WHAT TO PRODUCE. With both ends included, repeat exactly the lines of the entries below from the one containing "rewrite (find_below j v" down to the one containing "[put find]; [cbn; lia|].", and no others.

SUPPLIED RECORDS.
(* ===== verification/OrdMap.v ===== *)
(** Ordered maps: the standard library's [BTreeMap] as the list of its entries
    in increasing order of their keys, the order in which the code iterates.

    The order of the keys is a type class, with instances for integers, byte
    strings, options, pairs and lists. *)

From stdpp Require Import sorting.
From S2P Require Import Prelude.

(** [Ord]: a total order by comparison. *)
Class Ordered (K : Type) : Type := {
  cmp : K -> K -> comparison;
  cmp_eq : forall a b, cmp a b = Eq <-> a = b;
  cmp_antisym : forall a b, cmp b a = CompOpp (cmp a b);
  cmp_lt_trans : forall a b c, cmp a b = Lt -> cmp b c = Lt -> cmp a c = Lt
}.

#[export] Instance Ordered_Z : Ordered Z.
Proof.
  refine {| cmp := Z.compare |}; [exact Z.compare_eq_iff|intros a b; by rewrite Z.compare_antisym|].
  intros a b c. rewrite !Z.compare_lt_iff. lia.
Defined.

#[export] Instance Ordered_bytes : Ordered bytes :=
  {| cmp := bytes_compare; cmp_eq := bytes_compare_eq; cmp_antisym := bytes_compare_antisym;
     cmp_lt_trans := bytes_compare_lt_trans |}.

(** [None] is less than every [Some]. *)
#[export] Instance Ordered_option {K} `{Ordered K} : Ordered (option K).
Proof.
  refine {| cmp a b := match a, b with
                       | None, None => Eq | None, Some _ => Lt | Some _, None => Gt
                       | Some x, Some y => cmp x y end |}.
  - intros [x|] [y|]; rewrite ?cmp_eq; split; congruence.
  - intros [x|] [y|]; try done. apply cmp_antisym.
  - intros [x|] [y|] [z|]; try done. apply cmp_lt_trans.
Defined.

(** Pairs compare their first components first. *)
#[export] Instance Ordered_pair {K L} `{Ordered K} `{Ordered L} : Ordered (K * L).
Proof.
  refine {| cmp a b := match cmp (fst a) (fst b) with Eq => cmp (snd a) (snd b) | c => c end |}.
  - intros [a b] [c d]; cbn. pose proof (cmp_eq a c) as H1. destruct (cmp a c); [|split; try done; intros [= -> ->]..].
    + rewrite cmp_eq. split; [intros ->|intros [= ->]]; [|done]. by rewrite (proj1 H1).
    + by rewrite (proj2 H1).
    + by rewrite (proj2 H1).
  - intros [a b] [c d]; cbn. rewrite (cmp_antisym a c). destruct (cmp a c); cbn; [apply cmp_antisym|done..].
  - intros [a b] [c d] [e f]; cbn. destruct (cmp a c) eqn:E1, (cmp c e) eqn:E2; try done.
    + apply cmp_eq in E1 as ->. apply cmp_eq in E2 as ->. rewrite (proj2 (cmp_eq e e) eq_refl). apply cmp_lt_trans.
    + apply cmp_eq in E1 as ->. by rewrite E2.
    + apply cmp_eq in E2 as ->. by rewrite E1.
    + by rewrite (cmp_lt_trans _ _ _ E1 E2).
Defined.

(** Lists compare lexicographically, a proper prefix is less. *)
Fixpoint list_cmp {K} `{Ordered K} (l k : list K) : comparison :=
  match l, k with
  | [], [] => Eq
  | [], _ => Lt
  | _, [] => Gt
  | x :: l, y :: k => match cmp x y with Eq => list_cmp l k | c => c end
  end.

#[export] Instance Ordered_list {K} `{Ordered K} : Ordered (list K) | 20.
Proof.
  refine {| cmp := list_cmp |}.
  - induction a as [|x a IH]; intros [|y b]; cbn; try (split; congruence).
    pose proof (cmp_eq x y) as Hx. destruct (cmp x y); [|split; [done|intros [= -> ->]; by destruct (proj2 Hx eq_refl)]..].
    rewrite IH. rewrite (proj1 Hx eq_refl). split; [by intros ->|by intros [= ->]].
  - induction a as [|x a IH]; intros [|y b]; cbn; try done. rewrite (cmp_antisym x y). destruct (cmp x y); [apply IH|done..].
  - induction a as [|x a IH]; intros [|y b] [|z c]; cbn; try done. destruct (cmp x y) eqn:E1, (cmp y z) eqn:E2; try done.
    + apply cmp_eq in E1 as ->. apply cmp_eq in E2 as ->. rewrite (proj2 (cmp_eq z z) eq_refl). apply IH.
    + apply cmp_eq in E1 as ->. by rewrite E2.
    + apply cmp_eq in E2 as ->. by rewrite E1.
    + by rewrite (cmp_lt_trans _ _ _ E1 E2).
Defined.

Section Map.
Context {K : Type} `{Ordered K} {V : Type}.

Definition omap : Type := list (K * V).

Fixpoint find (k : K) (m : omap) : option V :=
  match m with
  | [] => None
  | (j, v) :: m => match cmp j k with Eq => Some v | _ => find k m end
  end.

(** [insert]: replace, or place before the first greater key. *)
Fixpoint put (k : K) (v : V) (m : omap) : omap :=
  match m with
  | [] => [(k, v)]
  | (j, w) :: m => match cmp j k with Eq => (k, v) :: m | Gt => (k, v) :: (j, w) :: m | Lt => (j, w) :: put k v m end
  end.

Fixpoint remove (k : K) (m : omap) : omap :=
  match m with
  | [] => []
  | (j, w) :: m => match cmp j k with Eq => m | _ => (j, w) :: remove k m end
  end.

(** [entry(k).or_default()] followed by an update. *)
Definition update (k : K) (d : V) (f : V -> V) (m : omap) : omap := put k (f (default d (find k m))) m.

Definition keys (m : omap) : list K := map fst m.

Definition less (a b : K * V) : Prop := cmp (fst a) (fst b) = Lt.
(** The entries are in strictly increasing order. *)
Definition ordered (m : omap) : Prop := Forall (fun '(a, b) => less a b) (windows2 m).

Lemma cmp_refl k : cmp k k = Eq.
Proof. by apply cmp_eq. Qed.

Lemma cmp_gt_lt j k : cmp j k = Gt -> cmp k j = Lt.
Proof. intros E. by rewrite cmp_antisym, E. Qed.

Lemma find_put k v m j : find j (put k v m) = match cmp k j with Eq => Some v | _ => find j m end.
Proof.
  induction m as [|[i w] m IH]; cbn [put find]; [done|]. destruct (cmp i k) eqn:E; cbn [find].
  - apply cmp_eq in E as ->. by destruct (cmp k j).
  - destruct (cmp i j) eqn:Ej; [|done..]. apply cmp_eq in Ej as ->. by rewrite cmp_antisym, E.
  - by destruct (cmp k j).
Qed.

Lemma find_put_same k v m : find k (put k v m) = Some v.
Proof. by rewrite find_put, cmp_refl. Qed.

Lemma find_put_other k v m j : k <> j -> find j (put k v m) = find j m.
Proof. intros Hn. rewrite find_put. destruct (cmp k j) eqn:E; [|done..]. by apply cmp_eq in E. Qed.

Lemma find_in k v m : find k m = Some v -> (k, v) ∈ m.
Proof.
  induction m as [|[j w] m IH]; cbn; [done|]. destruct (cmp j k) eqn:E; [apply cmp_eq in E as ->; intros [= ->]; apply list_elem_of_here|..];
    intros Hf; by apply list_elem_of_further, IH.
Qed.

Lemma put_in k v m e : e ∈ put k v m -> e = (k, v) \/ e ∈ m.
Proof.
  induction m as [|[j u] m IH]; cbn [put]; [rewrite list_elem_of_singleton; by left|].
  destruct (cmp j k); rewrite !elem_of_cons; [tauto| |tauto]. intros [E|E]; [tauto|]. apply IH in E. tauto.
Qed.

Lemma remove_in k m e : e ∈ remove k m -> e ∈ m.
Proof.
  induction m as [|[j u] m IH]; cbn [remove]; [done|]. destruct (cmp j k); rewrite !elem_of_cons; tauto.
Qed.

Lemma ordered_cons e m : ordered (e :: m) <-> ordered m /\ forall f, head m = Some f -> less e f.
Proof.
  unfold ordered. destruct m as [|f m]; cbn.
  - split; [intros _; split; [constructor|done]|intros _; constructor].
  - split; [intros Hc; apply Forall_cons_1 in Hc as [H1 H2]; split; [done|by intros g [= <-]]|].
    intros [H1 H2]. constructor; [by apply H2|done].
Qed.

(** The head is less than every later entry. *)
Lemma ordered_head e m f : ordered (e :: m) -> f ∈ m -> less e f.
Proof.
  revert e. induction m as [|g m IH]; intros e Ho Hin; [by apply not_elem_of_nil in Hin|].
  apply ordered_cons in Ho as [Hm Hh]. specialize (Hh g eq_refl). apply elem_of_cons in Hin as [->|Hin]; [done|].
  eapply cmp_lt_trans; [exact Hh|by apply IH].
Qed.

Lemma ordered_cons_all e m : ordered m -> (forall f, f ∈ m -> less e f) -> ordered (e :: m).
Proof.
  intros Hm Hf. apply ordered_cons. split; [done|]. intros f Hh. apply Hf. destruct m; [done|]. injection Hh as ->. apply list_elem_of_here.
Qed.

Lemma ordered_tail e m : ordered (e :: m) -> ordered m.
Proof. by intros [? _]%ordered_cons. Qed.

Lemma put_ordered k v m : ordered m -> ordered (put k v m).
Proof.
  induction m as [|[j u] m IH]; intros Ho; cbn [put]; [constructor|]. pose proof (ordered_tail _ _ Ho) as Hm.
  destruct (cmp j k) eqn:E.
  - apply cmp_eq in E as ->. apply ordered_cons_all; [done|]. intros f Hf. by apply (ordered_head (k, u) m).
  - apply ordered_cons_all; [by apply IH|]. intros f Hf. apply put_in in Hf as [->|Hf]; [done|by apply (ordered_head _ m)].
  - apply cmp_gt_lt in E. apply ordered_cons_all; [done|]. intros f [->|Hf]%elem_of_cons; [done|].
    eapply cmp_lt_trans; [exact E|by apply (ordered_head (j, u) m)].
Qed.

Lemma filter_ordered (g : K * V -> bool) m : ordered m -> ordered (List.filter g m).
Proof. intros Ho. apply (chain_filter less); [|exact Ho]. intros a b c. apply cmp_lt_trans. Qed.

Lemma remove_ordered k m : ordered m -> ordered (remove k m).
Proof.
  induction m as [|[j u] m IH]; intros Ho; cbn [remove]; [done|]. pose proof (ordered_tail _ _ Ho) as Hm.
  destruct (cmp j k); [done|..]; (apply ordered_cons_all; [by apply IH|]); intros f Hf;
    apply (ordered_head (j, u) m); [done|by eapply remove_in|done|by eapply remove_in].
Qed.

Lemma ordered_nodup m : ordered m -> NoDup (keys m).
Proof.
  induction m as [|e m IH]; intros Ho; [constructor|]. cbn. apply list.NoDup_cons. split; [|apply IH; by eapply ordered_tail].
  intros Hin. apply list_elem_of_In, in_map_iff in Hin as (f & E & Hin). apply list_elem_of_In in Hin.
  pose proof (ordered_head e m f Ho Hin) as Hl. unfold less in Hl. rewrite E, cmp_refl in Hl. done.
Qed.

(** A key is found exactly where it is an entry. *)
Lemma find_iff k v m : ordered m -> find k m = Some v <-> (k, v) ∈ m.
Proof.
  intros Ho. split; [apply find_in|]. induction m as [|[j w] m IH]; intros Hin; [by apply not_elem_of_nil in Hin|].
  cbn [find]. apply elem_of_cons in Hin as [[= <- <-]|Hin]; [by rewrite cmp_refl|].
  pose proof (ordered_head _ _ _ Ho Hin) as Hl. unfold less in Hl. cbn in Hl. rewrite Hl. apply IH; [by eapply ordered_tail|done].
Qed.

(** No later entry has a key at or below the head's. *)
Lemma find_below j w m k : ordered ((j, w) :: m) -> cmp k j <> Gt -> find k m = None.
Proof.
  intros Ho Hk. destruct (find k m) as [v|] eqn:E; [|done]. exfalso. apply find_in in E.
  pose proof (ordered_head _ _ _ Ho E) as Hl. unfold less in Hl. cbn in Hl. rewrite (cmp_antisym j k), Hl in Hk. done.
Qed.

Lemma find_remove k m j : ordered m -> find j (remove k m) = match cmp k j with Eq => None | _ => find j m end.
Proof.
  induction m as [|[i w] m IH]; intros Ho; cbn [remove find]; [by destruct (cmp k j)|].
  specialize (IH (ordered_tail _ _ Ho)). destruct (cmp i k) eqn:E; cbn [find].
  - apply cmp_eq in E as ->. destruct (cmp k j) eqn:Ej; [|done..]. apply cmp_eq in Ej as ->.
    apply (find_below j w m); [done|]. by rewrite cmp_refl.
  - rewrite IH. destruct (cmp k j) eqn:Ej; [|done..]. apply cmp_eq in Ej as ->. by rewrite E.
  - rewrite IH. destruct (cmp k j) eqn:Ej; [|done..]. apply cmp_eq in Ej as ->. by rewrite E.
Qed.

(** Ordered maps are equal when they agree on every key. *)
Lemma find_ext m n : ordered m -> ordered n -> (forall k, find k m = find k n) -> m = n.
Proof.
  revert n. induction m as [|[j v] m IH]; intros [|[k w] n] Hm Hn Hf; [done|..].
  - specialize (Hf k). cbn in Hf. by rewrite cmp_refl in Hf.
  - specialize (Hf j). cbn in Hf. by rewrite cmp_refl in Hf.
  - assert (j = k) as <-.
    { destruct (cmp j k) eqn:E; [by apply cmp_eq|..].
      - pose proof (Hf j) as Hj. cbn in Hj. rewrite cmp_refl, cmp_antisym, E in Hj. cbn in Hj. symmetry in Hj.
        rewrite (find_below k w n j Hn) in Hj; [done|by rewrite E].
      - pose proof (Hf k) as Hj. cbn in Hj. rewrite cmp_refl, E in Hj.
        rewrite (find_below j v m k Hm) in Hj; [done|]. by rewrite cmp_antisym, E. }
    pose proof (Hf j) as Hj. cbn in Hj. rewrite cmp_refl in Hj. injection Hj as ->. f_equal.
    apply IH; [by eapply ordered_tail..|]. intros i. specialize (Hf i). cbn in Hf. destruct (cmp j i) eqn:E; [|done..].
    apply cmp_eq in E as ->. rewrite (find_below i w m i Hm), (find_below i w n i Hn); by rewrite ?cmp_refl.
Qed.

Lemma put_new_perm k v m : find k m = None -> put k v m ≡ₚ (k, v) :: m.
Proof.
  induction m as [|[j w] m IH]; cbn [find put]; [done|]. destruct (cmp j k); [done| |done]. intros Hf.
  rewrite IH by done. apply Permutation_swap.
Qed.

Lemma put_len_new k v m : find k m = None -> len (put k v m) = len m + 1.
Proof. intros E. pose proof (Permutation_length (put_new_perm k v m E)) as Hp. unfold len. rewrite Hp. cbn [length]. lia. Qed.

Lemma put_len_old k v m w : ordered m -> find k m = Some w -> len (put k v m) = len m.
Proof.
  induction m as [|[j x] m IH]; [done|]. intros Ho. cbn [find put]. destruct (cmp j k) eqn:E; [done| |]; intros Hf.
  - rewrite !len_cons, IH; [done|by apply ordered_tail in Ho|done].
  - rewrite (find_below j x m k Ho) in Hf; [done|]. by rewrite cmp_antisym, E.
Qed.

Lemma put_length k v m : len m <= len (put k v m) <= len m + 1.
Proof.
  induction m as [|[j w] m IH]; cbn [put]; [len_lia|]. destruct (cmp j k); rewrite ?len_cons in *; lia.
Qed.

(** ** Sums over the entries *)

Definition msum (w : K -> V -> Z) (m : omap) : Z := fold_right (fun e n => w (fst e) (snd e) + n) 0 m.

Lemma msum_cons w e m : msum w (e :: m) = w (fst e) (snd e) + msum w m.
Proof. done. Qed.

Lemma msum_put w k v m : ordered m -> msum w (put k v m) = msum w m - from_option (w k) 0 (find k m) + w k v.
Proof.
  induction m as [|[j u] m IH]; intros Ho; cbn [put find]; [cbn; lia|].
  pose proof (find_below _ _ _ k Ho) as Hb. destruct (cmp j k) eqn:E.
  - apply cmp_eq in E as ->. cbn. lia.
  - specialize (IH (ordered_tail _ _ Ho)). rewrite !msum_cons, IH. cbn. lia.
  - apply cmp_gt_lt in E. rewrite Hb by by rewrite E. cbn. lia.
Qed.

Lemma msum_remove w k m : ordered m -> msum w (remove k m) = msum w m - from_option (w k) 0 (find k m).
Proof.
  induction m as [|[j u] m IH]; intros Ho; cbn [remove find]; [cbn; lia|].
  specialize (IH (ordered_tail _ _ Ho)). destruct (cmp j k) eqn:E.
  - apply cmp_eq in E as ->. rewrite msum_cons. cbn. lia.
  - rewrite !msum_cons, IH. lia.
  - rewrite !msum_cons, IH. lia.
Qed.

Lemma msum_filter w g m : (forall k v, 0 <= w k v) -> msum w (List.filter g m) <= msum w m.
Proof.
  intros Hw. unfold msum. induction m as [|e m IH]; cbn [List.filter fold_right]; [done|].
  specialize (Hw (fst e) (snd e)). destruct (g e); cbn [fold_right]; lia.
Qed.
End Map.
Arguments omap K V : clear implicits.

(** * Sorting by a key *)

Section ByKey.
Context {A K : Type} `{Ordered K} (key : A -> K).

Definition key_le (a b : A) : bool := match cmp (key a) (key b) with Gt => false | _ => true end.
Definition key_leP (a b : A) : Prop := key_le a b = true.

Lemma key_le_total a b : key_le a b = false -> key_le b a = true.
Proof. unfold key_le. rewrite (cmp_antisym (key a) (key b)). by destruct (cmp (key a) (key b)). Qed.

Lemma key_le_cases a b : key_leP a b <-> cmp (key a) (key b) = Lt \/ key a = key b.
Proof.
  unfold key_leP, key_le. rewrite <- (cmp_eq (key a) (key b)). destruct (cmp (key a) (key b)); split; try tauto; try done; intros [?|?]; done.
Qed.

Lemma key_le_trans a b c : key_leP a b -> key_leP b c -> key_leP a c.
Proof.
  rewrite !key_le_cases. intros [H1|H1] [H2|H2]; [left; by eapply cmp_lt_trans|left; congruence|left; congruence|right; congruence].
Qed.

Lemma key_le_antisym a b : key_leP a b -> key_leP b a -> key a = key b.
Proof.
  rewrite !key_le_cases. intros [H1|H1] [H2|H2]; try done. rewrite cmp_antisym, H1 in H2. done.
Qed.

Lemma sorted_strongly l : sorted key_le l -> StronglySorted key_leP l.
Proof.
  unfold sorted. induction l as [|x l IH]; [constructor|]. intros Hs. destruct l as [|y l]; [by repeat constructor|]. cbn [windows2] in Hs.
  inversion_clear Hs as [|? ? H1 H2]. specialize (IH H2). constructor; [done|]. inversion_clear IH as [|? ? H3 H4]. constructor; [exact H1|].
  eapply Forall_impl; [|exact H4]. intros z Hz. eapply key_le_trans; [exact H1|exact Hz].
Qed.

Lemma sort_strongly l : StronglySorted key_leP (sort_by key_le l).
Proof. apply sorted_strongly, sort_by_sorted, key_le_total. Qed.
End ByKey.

ANSWER BELOW.
        rewrite (find_below j v m k Hm) in Hj; [done|]. by rewrite cmp_antisym, E. }
    pose proof (Hf j) as Hj. cbn in Hj. rewrite cmp_refl in Hj. injection Hj as ->. f_equal.
    apply IH; [by eapply ordered_tail..|]. intros i. specialize (Hf i). cbn in Hf. destruct (cmp j i) eqn:E; [|done..].
    apply cmp_eq in E as ->. rewrite (find_below i w m i Hm), (find_below i w n i Hn); by rewrite ?cmp_refl.
Qed.

Lemma put_new_perm k v m : find k m = None -> put k v m ≡ₚ (k, v) :: m.
Proof.
  induction m as [|[j w] m IH]; cbn [find put]; [done|]. destruct (cmp j k); [done| |done]. intros Hf.
  rewrite IH by done. apply Permutation_swap.
Qed.

Lemma put_len_new k v m : find k m = None -> len (put k v m) = len m + 1.
Proof. intros E. pose proof (Permutation_length (put_new_perm k v m E)) as Hp. unfold len. rewrite Hp. cbn [length]. lia. Qed.

Lemma put_len_old k v m w : ordered m -> find k m = Some w -> len (put k v m) = len m.
Proof.
  induction m as [|[j x] m IH]; [done|]. intros Ho. cbn [find put]. destruct (cmp j k) eqn:E; [done| |]; intros Hf.
  - rewrite !len_cons, IH; [done|by apply ordered_tail in Ho|done].
  - rewrite (find_below j x m k Ho) in Hf; [done|]. by rewrite cmp_antisym, E.
Qed.

Lemma put_length k v m : len m <= len (put k v m) <= len m + 1.
Proof.
  induction m as [|[j w] m IH]; cbn [put]; [len_lia|]. destruct (cmp j k); rewrite ?len_cons in *; lia.
Qed.

(** ** Sums over the entries *)

Definition msum (w : K -> V -> Z) (m : omap) : Z := fold_right (fun e n => w (fst e) (snd e) + n) 0 m.

Lemma msum_cons w e m : msum w (e :: m) = w (fst e) (snd e) + msum w m.
Proof. done. Qed.

Lemma msum_put w k v m : ordered m -> msum w (put k v m) = msum w m - from_option (w k) 0 (find k m) + w k v.
Proof.
  induction m as [|[j u] m IH]; intros Ho; cbn [put find]; [cbn; lia|].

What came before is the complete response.